Tutti i personaggi coinvolti in queste performance sentimentali celebrano le fatiche e le cadute dell’esperienza sentimentale nel susseguirsi di una danza multiforme di situazioni narrativamente indipendenti, ma che condividono la stessa incapacità di capirsi e farsi capire, dall’uomo in carriera che violenta l’assistente a sua insaputa, al medico preso d’assalto dalla figlia del paziente moribondo, dal maestro di scuola con attitudini pedofile giocate su una pretesa di purezza, al promesso sposo che seduce le sorelle della futura moglie.
Nell’alternarsi di storie incontriamo, ancora, la donna che istericamente si rifiuta di lasciar andare via la compagna e vorrebbe che le fosse reso l’unica cosa che nella spartizione successive alla fine di un rapporto non può essere restituito: la parte migliore di sé e quella che si illude dell’improbabile cambiamento del marito aggressivo. Si racconta, infine, il fallimento dalla coppia sostenuta ormai solo dall’affetto per i figli, e quello della coppia, invece, che si frantuma proprio per l’assenza di figli, passando per stravaganti scenette di tradimenti, bugie e ostacoli tipici del mondo amoroso, dove l’universo psicologico femminile è molto meglio delineato rispetto a quelle maschile.
Tutti i rapporti si dissolvono nel fraintendimento e nell’incomunicabilità. La gestualità esprime distanze insuperabili, la plasticità dei corpi si frantuma in pose forzate dalla lontananza, fino alla loro mutazione in manichini con tacchi a spillo e lunghi impermeabili che, rendendo tutti uguali senza alcuna distinzione, consentirà di sfiorarsi stabilendo un contatto solo superficiale. Anche le parole non riescono a superare la barriera dell’incomprensione e, invece di elaborare lo isolamento, lo amplificano nel vuoto, con dialoghi strozzati e frammentati
Le storie presentate come quadri si alternano per poi concludersi allo scadere di un gong emesso da un congegno luminoso; non ci sono punti d’inizio o di arrivo, esse procedono con un ritmo serrato, flussi narrativi interrotti che non trovano un epilogo. La narrazione, perciò, non si focalizza sull’epopea delle personalità ma getta una luce fioca su ritagli di vite.

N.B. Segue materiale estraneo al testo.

(** ** The goroutines *)

(** [hub_run] is the case of its [select] the hub's goroutine is in; [pending] are
    the clients whose [wsHandler] waits for [Register]; [readers] are the running
    [ReadPump]s with what is left of their call of [RouteMessage]; [leaving] are
    the clients for which somebody is in [Unregister]. *)
Record Server : Type := mkServer {
  hub : Hub;
  hub_run : thread Hub unit;
  signalled : bool;
  stopped : bool;
  pending : gset nat;
  readers : gmap nat (thread Hub unit);
  writers : gset nat;
  leaving : gset nat;
  flushers : list (nat * thread Hub bool)
}.

Definition started_server (blocks : Blocks) (queues : Queues) : Server :=
  mkServer (newHub blocks queues) (ended (Ok tt)) false false ∅ ∅ ∅ ∅ [].

Definition put_hub (h : Hub) (s : Server) : Server :=
  mkServer h (hub_run s) (signalled s) (stopped s) (pending s) (readers s) (writers s) (leaving s) (flushers s).
Definition put_run (x : thread Hub unit * Hub) (s : Server) : Server :=
  mkServer x.2 x.1 (signalled s) (stopped s) (pending s) (readers s) (writers s) (leaving s) (flushers s).
Definition put_reader (c : nat) (x : thread Hub unit * Hub) (s : Server) : Server :=
  mkServer x.2 (hub_run s) (signalled s) (stopped s) (pending s) (<[c := x.1]> (readers s)) (writers s) (leaving s) (flushers s).
Definition put_flusher (n c : nat) (x : thread Hub bool * Hub) (s : Server) : Server :=
  mkServer x.2 (hub_run s) (signalled s) (stopped s) (pending s) (readers s) (writers s) (leaving s)
    (<[n := (c, x.1)]> (flushers s)).

(** [sendAuthResult]; what does not marshal counts as not written. *)
Definition write_result (c : nat) (e : Envelope) (h : Hub) : Hub :=
  match proto_Marshal e with
  | Ok data => on_client c (λ cl, put_written (written cl ++ [data]) cl) h
  | Throw _ => h
  end.
Definition marshals (e : Envelope) : bool := is_ok (proto_Marshal e).

(** The rest of [wsHandler] once [Register] has answered; [sent] is whether the
    result could be written. *)
Definition start_client (c : nat) (sent : bool) (s : Server) : Server :=
  let h := hub s in
  match conns h !! c ≫= registered with
  | None => s
  | Some true =>
      let result := auth_result true (address_of c h) "" in
      if sent && marshals result
      then mkServer (write_result c result h) (hub_run s) (signalled s) (stopped s) (pending s ∖ {[c]})
             (<[c := ended (Ok tt)]> (readers s)) ({[c]} ∪ writers s) (leaving s) (flushers s)
      else mkServer h (hub_run s) (signalled s) (stopped s) (pending s ∖ {[c]}) (readers s) (writers s)
             ({[c]} ∪ leaving s) (flushers s)
  | Some false =>
      let h := on_client c Close h in
      let h := if sent then write_result c (auth_result false "" "address already connected") h else h in
      mkServer h (hub_run s) (signalled s) (stopped s) (pending s ∖ {[c]}) (readers s) (writers s) (leaving s) (flushers s)
  end.

(** [WritePump] takes the next message; a failed write ends it. *)
Definition write_next (c : nat) (sent : bool) (s : Server) : Server :=
  match send <$> conns (hub s) !! c with
  | Some (data :: rest) =>
      let h := on_client c (put_send rest) (hub s) in
      if sent then put_hub (on_client c (λ cl, put_written (written cl ++ [data]) cl) h) s
      else mkServer h (hub_run s) (signalled s) (stopped s) (pending s) (readers s) (writers s ∖ {[c]}) (leaving s) (flushers s)
  | _ => s
  end.

Definition hub_idle (s : Server) : bool := is_ended (hub_run s) && negb (stopped s).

Le scene dirette da Postiglione sono davvero spaccati di quotidianità, quelle che si trovano nel teatro della vita al di là delle quinte, sono mostra di situazioni normali che giungono, in un graduale crescendo, a quelle più tragicomicamente assurde in cui l’amore, indagato, sviscerato, incalzato e messo alla berlina, suscita disperata commozione e risata spontanea.

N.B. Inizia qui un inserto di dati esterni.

(** *** Every access keeps it *)
Lemma send_traffic c data h : may_send c data → traffic h → traffic (Send c data h).2.
Proof.
  intros Hd Ht. unfold Send. destruct (conns h !! c) as [cl|] eqn:Ec; [|done].
  pose proof (Forall_lookup_1 _ _ _ _ (tr_conns h Ht) Ec) as (_ & _ & _ & Hopen).
  destruct (closed cl) eqn:Eo.
  - assert (leave = true) as El by (apply not_false_is_true; intros El; by specialize (Hopen El)).
    destruct Ht. by split; try done.
  - destruct (_ <? _) eqn:Es; [|done]. cbn [snd]. apply traffic_on_client; [done| |done].
    intros cl' Ec' (Hl & Hs & Hw & Ho). rewrite Ec in Ec'. injection Ec' as <-. apply Nat.ltb_lt in Es.
    split; [cbn; rewrite length_app; cbn; lia|]. split; [|done]. cbn. apply Forall_app. split; [done|].
    apply Forall_singleton, Hd. by eapply client_address.
Qed.
Lemma accept_traffic c h : traffic h → traffic (accept_or_refuse c h).2.
Proof.
  intros Ht. unfold accept_or_refuse. destruct (conns h !! c) as [cl|] eqn:Ec; [|done]. cbn [fmap option_fmap option_map].
  assert (∀ b h', traffic h' → traffic (on_client c (put_registered b) h')) as Hr
    by (intros b h' Hh; by apply traffic_on_client).
  destruct (clients h !! address cl); [case_match; by apply Hr|]. apply Hr. cbn. destruct Ht as [? Htab ? ? ? ? ?].
  split; try done. intros a c'. cbn [clients put_clients].
  destruct (decide (address cl = a)) as [<-|Hne]; [rewrite lookup_insert_eq|rewrite lookup_insert_ne by done; apply Htab].
  intros [= <-]. eapply client_address; [|exact Ec]. by split.
Qed.
Lemma close_ok cl : leave = true → client_ok cl → client_ok (close_and_cancel cl).
Proof. intros E (? & ? & ? & ?). split_and!; try done. cbn. by rewrite E. Qed.
Lemma remove_traffic c h : leave = true → traffic h → traffic (remove_client c h).2.
Proof.
  intros El Ht. unfold remove_client, modify. cbn [snd]. destruct (bool_decide _); [|done].
  apply traffic_on_client; [done|intros cl _; by apply close_ok|]. destruct Ht as [? Htab ? ? ? ? ?]. split; try done.
  cbn. intros a c' [_ Ha]%lookup_delete_Some. by apply Htab.
Qed.
Lemma stop_traffic h : leave = true → traffic h → traffic (run_stop h).2.
Proof.
  intros El [Hp Htab Hc Hq Hcap Hb Hpan]. destruct (stop_rest h) as (E1 & E2 & E3 & E4).
  split; rewrite ?E1, ?E2, ?E3, ?E4; try done.
  - apply (stop_conns (λ l, (address <$> l) `prefix_of` adrs)); [done|]. intros c l. by rewrite alter_addresses.
  - apply (stop_conns (Forall client_ok)); [done|]. intros c l Hl. apply Forall_alter; [done|].
    intros cl _. by apply close_ok.
Qed.
Lemma new_traffic addr (b : bool) h :
  let client := if b then Close (NewClient addr) else NewClient addr in
  traffic h → (address <$> conns h ++ [client]) `prefix_of` adrs → traffic (put_conns (conns h ++ [client]) h).
Proof.
  intros client [? ? Hc ? ? ? ?] Hp. split; try done. cbn. apply Forall_app. split; [done|]. apply Forall_singleton.
  subst client. destruct b; (split; [cbn; lia|]); by repeat constructor.
Qed.
Lemma pop_traffic c data rest (sent : bool) h :
  traffic h → send <$> conns h !! c = Some (data :: rest) →
  traffic (on_client c (if sent then λ cl, put_written (written cl ++ [data]) (put_send rest cl) else put_send rest) h).
Proof.
  intros Ht Es. apply traffic_on_client; [by destruct sent| |done]. intros cl Ec (Hl & Hs & Hw & Ho).
  rewrite Ec in Es. injection Es as Es. rewrite Es in Hl, Hs. apply Forall_cons in Hs as [Hd Hr].
  destruct sent; (split; [cbn in *; lia|]); [|done]. split; [done|]. split; [|done]. cbn.
  apply Forall_app. split; [done|by apply Forall_singleton].
Qed.
Lemma mq_traffic q h : traffic h → queued_ok q → within_cap config q → traffic (put_mq q h).
Proof. intros [? ? ? ? ? ? ?]. by split. Qed.

#[export] Instance traffic_frame :
  HubFrame config traffic keeps_traffic P may_send B (λ l, (address <$> l) `prefix_of` adrs) (leave = true).
Proof.
  split; unfold keeps_traffic; try done.
  - split; [by intros h|]. intros h1 h2 h3; auto.
  - intros h _ [? ? ? ? ? ? ?]; by split.
  - intros m l h _ [? ? ? ? ? ? ?]; by split.
  - intros l h _ [? ? ? ? ? ? ?]; by split.
  - intros c v h _. by apply traffic_on_client.
  - intros c h _. apply accept_traffic.
  - intros a b h _ [? ? ? ? ? Hb ?]. unfold in_blocks, Block. destruct (key_fits _); [|by split].
    split; try done. cbn. intros t f Ht. destruct (decide (block_key a b = block_key t f)) as [->|Hne];
      [by rewrite lookup_insert_eq|rewrite lookup_insert_ne by done; by apply Hb].
  - intros a b h _ Hne [? ? ? ? ? Hb ?]. split; try done. cbn. intros t f Ht.
    rewrite lookup_delete_ne by by apply Hne. by apply Hb.
  - intros t f h Ht Hb. unfold IsBlocked. apply bool_decide_eq_true_2. by apply (tr_blocks h Ht).
  - intros now to from data h _ Hp Ht. apply mq_traffic; [done|apply enqueued_ok, tr_queued|apply enqueue_cap, tr_cap]; done.
  - intros addr k h _ Ht. apply mq_traffic; [done|apply removed_ok, tr_queued|apply remove_cap, tr_cap]; done.
  - intros now h _ Ht. apply mq_traffic; [done|apply swept_ok, tr_queued|apply sweep_cap, tr_cap]; done.
  - intros c data h _ Hd. by apply send_traffic.
  - intros c data Hn a _. by left.
  - intros to c data h Ht Hto Hp a Ha. right. apply (tr_table h Ht) in Hto. rewrite Hto in Ha. by injection Ha as <-.
  - intros c now e h Ht. unfold client_entries. destruct (conns h !! c) as [cl|] eqn:Ec; [|by intros ?%not_elem_of_nil].
    intros He a Ha. right. rewrite (client_address h c cl Ht Ec) in Ha. injection Ha as <-.
    eapply flushed_ok; [apply (tr_queued h Ht)|exact He].
  - cbv zeta. intros addr b h _ Hp Ht. by apply new_traffic.
  - intros c h _. by apply traffic_on_client.
  - intros c data h _ Hn. apply traffic_on_client; [done|]. intros cl _ (Hl & Hs & Hw & Ho).
    split; [done|]. split; [done|]. split; [|done]. cbn. apply Forall_app. split; [done|]. apply Forall_singleton. by left.
  - intros c data rest sent h _ Es Ht. by apply pop_traffic.
  - intros h _ [? ? Hc ? ? ? ?]. split; try done; cbn.
    + by rewrite <- list_fmap_compose.
    + apply Forall_fmap. eapply Forall_impl; [exact Hc|]. by intros cl.
  - intros c h El _. by apply remove_traffic.
  - intros h El _. by apply stop_traffic.
Qed.
End traffic.

(** ** Runs *)
Section runs.
Context `{GO : GoLibs, BL : BoltLaws, RL : RateLimit, CK : Clock} (config : QueueConfig).
Context (blocks : Blocks).

Abbreviation run ms s := (run_server config ms s).
Abbreviation start := (started_server blocks ∅).
Abbreviation addresses s := (address <$> conns (hub s)).

(** Clients are only added, with the addresses they connect with. *)
Lemma addresses_run (Q : string → Prop) pre ms :
  (∀ a, mv_connect a ∈ pre ++ ms → Q a) →
  addresses (run pre start) `prefix_of` addresses (run ms (run pre start)) ∧
  Forall Q (addresses (run ms (run pre start))).
Proof.
  intros Hq.
  assert (∀ ms s, (∀ a, mv_connect a ∈ ms → Q a) →
    run_ok config (λ _ _, True) (λ _ _, False) (λ l, ∀ cl, last l = Some cl → Q (address cl)) True ms s) as Hok.
  { intros ms' s Hms p m post -> _. destruct m; try done.
    - intros _ cl. rewrite last_snoc. intros [= <-]. destruct (signalled _); cbn; apply Hms; set_solver.
    - intros env _. destruct (env_type env); try (by right); try done. by destruct (env_payload env). }
  destruct (run_server_goes config (λ _, True) (same_or_more Q) (λ _ _, True) (λ _ _, True) (λ _ _, False)
    (λ l, ∀ cl, last l = Some cl → Q (address cl)) True pre start) as [[_ F1] Hs];
    [apply Hok; set_solver|by apply started_server_ok|].
  destruct (run_server_goes config (λ _, True) (same_or_more Q) (λ _ _, True) (λ _ _, True) (λ _ _, False)
    (λ l, ∀ cl, last l = Some cl → Q (address cl)) True ms (run pre start)) as [[P2 F2] _];
    [apply Hok; set_solver|done|]. split; [exact P2|]. apply F2, F1. by constructor.
Qed.
Lemma addresses_prefix pre ms : addresses (run pre start) `prefix_of` addresses (run ms (run pre start)).
Proof. by apply (addresses_run (λ _, True)). Qed.

(** A run whose reads are all in order keeps what the buffers and queues hold. *)
Lemma traffic_run (P : string → bytes → Prop) (B : string → string → Prop) (leave : bool) pre ms :
  let s := run pre start in
  let adrs := addresses (run ms s) in
  server_ok (traffic config adrs P B leave) (keeps_traffic config adrs P B leave) s →
  (∀ p c data post, ms = p ++ mv_read c data :: post → read_ok P B (address_of c (hub (run p s))) data) →
  (leave = true ∨ Forall (λ m, match m with mv_unregister _ | mv_stop => False | _ => True end) ms) →
  traffic config adrs P B leave (hub (run ms s)) ∧
  server_ok (traffic config adrs P B leave) (keeps_traffic config adrs P B leave) (run ms s).
Proof.
  intros s adrs Hs Hread Hleave.
  assert (run_ok config P B (λ l, (address <$> l) `prefix_of` adrs) (leave = true) ms s) as Hok.
  { intros p m post Ems Hp.
    assert (leave = true ∨ match m with mv_unregister _ | mv_stop => False | _ => True end) as Hm.
    { destruct Hleave as [|Hf]; [by left|right]. rewrite Ems in Hf. by apply Forall_app in Hf as [_ [? _]%Forall_cons]. }
    destruct m as [addr| | | | | | | | | | | | |]; try done; try (by destruct Hm).
    - intros Hidle. assert (addresses (run ms s) = addresses (run post (run (pre ++ p ++ [mv_connect addr]) start))) as E.
      { unfold s. rewrite <- !run_server_app. by rewrite Ems, <- !app_assoc. }
      unfold adrs. rewrite E.
      etrans; [|apply addresses_prefix]. rewrite !run_server_app. fold s.
      change (run [mv_connect addr] (run p s)) with (take_move config (mv_connect addr) (run p s)). unfold take_move. rewrite Hp. cbn [server_move]. rewrite Hidle. cbn. by destruct (signalled _).
    - cbn [move_ok]. by eapply Hread. }
  pose proof (run_server_goes config (traffic config adrs P B leave) (keeps_traffic config adrs P B leave) P
    (may_send adrs P) B (λ l, (address <$> l) `prefix_of` adrs) (leave = true) ms s Hok Hs) as [Hr Hs'].
  split; [|exact Hs']. by apply Hr, Hs.
Qed.

Lemma traffic_start (P : string → bytes → Prop) leave adrs :
  server_ok (traffic config adrs P (λ _ _, False) leave) (keeps_traffic config adrs P (λ _ _, False) leave) start.
Proof.
  apply started_server_ok. split; cbn; try done.
  - apply prefix_nil.
  - intros to. unfold Count. rewrite lookup_empty. lia.
Qed.

(** *** What is delivered *)
Definition is_command (e : Envelope) : bool :=
  match env_type e with BLOCK_NOTIFICATION | UNBLOCK_NOTIFICATION => true | _ => false end.

(** In the run of [ms] from [s], [d] is read from a client that has the address [x]. *)
Definition sent_by (s : Server) (ms : list Move) (x : string) (d : bytes) : Prop :=
  ∃ p c post, ms = p ++ mv_read c d :: post ∧ address_of c (hub (run p s)) = x.
(** It is an envelope to [to]. *)
Definition addressed (to : string) (d : bytes) : Prop :=
  ∃ e, proto_Unmarshal d = Ok e ∧ env_toAddress e = to ∧ is_command e = false.
Definition was_sent (ms : list Move) (to : string) (d : bytes) : Prop :=
  addressed to d ∧ ∃ x, sent_by start ms x d.

Lemma read_ok_read (P : string → bytes → Prop) B f d :
  (∀ t f', B t f' → False) →
  (∀ e, proto_Unmarshal d = Ok e → is_command e = false → P (env_toAddress e) d) → read_ok P B f d.
Proof.
  intros HB HP e He. specialize (HP e He). unfold is_command in HP.
  destruct (env_type e); try (right; by apply HP); [done|]. destruct (env_payload e); try done.
  intros t f' Hb. by destruct (HB _ _ Hb).
Qed.

Lemma relay_traffic ms :
  let s := run ms start in
  traffic config (addresses s) (was_sent ms) (λ _ _, False) true (hub s).
Proof.
  apply (traffic_run (was_sent ms) (λ _ _, False) true [] ms); [apply traffic_start| |by left].
  intros p c data post Ems. apply read_ok_read; [done|]. intros e He Hc.
  split; [by exists e|]. eexists _, p, c, post. by split.
Qed.

(** C4. The relay delivers what was sent: in every run of the relay, with connections,
    envelopes, failures and goroutines in any order, whatever it has written to a
    client is a message of its own or the very bytes some client sent, in an envelope
    addressed to exactly this client's address. *)
Theorem relay_delivers_what_was_sent ms c cl d :
  let s := run ms start in
  conns (hub s) !! c = Some cl → d ∈ written cl → is_notice d ∨ was_sent ms (address cl) d.
Proof.
  intros s Hc Hd. destruct (Forall_lookup_1 _ _ _ _ (tr_conns _ _ _ _ _ _ (relay_traffic ms)) Hc) as (_ & _ & Hw & _).
  rewrite Forall_forall in Hw. by apply Hw.
Qed.

(** *** Bounds *)
(** C33. However slow the clients and however many messages come in: no client's buffer
    holds more than 256 messages, and no queue more than its cap. *)
Theorem relay_bounds ms :
  let s := run ms start in
  Forall (λ cl, length (send cl) ≤ sendBufferSize) (conns (hub s)) ∧ ∀ a, Count a (mq (hub s)) ≤ maxPerAgent config.
Proof.
  intros s. pose proof (relay_traffic ms) as Ht. split; [|by apply (tr_cap _ _ _ _ _ _ Ht)].
  eapply Forall_impl; [apply (tr_conns _ _ _ _ _ _ Ht)|]. by intros cl [? _].
Qed.

(** *** Panics *)
Lemma no_panic_before_leaving ms :
  Forall (λ m, match m with mv_unregister _ | mv_stop => False | _ => True end) ms →
  panicked (hub (run ms start)) = false.
Proof.
  intros Hl. destruct (traffic_run (λ _ _, True) (λ _ _, False) false [] ms) as [Ht _];
    [apply traffic_start| |by right|by apply (tr_panic _ _ _ _ _ _ Ht)].
  intros p c data post _. by apply read_ok_read.
Qed.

Tra la parodia della fiction e il dramma della vita quotidiana, tra reale e vagheggiato, Pommerat offre uno spaccato disincantato delle relazioni umane narrate nella loro crudezza seppur ricorrendo alla leggerezza per evitare di indugiare nel dramma. L’apoteosi dell’incomprensione coincide proprio col rapporto amoroso, che è spesso ridotto ad atto di egoismo: l’uomo si aggrappa alla donna che tiene stretta a sé per non cadere da soli o per scivolare più comodamente insieme nel baratro della noia.
Amore narrato come combinazione di forze per sopperire alla propria debolezza, fuga dalla solitudine, rimedio contro l’insonnia, un espediente per sentirsi normali. Come se l’individuo non volesse o potesse amare altro da sé. Ogni atto, anche quello che apparentemente sembra virtuoso, resta essenzialmente ambiguo in quanto il motore essenziale della maggior parte delle azioni umane è l’amor proprio che, come spiega il giansenista Pierre Nicole, non funziona che per interesse, timore o bisogno d’amore.

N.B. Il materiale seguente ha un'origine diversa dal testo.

(** [binary.Read(f, binary.LittleEndian, &v)] for a [v] of [n] bytes,
    which is [io.ReadFull]: all [n] bytes or an error. *)
Definition ReadFull (h : handle) (n : nat) : handle * list byte * option string :=
  let got := take n (drop (pos h) (bytes h)) in
  let h' := MkHandle (bytes h) (pos h + length got) in
  if decide (length got = n) then (h', got, None)
  else match got with
       | [] => (h', got, Some EOF)
       | _ => (h', got, Some ErrUnexpectedEOF)
       end.

(** [f.Seek(off, 0)], which does not fail on a regular file. *)
Definition Seek (h : handle) (off : nat) : handle * option string :=
  (MkHandle (bytes h) off, None).

End Reader.

(** A little-endian [uint16]. *)
Definition read_le16 (bs : list byte) : Z :=
  match bs with
  | b0 :: b1 :: _ => Z_of_byte b0 + 2 ^ 8 * Z_of_byte b1
  | _ => 0
  end.

(** One read of [validateWAVFile]: on an error the function returns it
    under the name of the field. *)
Definition reading (r : Reader.handle * list byte * option string) (field : string)
    (k : Reader.handle -> list byte -> option string) : option string :=
  let '(f, buf, err) := r in
  match err with
  | Some err => Some ("failed to read " ++ field ++ ": " ++ err)
  | None => k f buf
  end.

Definition seeking (r : Reader.handle * option string) (target : string)
    (k : Reader.handle -> option string) : option string :=
  let '(f, err) := r in
  match err with
  | Some err => Some ("failed to seek to " ++ target ++ ": " ++ err)
  | None => k f
  end.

Terminato lo spettacolo, sia che lo spettatore frapponga distanza con i personaggi sia che li accolga empaticamente, non può esimersi dal riflettere sulla propria idea e esperienza amorosa, dal ripensare alle proprie ferite, disillusioni e alle proprie perdite, dall’interrogarsi sul mistero dell’amore, sulla sua vulnerabilità, sulla sua dipendenza, sui suoi turbamenti.
Ci si chiede inevitabilmente se, come notava La Rochefoucauld, la cosa più difficile da trovare nei legami amorosi non sia proprio l’amore.